■ Your instructions: Retype each record shown below, leaving every character as it is.

■ Supplied data:
(** Lines 489-504. *)
Definition get_status : call W WhatsAPIDriverStatus :=
  fun w =>
    if driver_is_None w then (Ok NotConnected, w)
    else if session_id_is_None w then (Ok NotConnected, w)
    else
      (let! at_main := marker_probe selector_mainPage LoggedIn in
       match at_main with
       | Some status => ret status
       | None =>
           let! at_qr := marker_probe selector_qrCode NotLoggedIn in
           match at_qr with
           | Some status => ret status
           | None => ret Unknown
           end
       end)%call w.

(** Lines 486-487. *)
Definition reload_qr : call W unit :=
  (let! qr := find_element_by_css_selector selector_qrCode in
   click qr)%call.

(** Lines 285-298 ([logger.debug] left out). *)
Definition get_qr (filename : option string) : call W string :=
  (let! source := page_source in
   do! (if contains "Click to reload QR code" source
        then reload_qr else ret tt) in
   let! qr := find_element_by_css_selector selector_qrCode in
   let! opened :=
     match filename with
     | None =>
         let! prefix := read username in
         mkstemp prefix ".png"
     | Some filename =>
         let! fd := os_open filename in
         let! fn_png := read (os_path_abspath filename) in
         ret (fd, fn_png)
     end in
   let fd := fst opened in
   let fn_png := snd opened in
   do! screenshot qr fn_png in
   do! os_close fd in
   ret fn_png)%call.
End SessionDriver.

(** *** A small browser to run the session methods on *)

Inductive ToyElement : Type :=
| MainShell
| QrImage.

Record ToyBrowser : Type := mkToyBrowser {
  tb_has_driver : bool;
  tb_session : option string;
  tb_source : string;
  tb_main : result ToyElement;
  tb_qr : result ToyElement;
  tb_clicks : nat;
  tb_files : list string
}.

■ Solution below:
(** Lines 489-504. *)
Definition get_status : call W WhatsAPIDriverStatus :=
  fun w =>
    if driver_is_None w then (Ok NotConnected, w)
    else if session_id_is_None w then (Ok NotConnected, w)
    else
      (let! at_main := marker_probe selector_mainPage LoggedIn in
       match at_main with
       | Some status => ret status
       | None =>
           let! at_qr := marker_probe selector_qrCode NotLoggedIn in
           match at_qr with
           | Some status => ret status
           | None => ret Unknown
           end
       end)%call w.

(** Lines 486-487. *)
Definition reload_qr : call W unit :=
  (let! qr := find_element_by_css_selector selector_qrCode in
   click qr)%call.

(** Lines 285-298 ([logger.debug] left out). *)
Definition get_qr (filename : option string) : call W string :=
  (let! source := page_source in
   do! (if contains "Click to reload QR code" source
        then reload_qr else ret tt) in
   let! qr := find_element_by_css_selector selector_qrCode in
   let! opened :=
     match filename with
     | None =>
         let! prefix := read username in
         mkstemp prefix ".png"
     | Some filename =>
         let! fd := os_open filename in
         let! fn_png := read (os_path_abspath filename) in
         ret (fd, fn_png)
     end in
   let fd := fst opened in
   let fn_png := snd opened in
   do! screenshot qr fn_png in
   do! os_close fd in
   ret fn_png)%call.
End SessionDriver.

(** *** A small browser to run the session methods on *)

Inductive ToyElement : Type :=
| MainShell
| QrImage.

Record ToyBrowser : Type := mkToyBrowser {
  tb_has_driver : bool;
  tb_session : option string;
  tb_source : string;
  tb_main : result ToyElement;
  tb_qr : result ToyElement;
  tb_clicks : nat;
  tb_files : list string
}.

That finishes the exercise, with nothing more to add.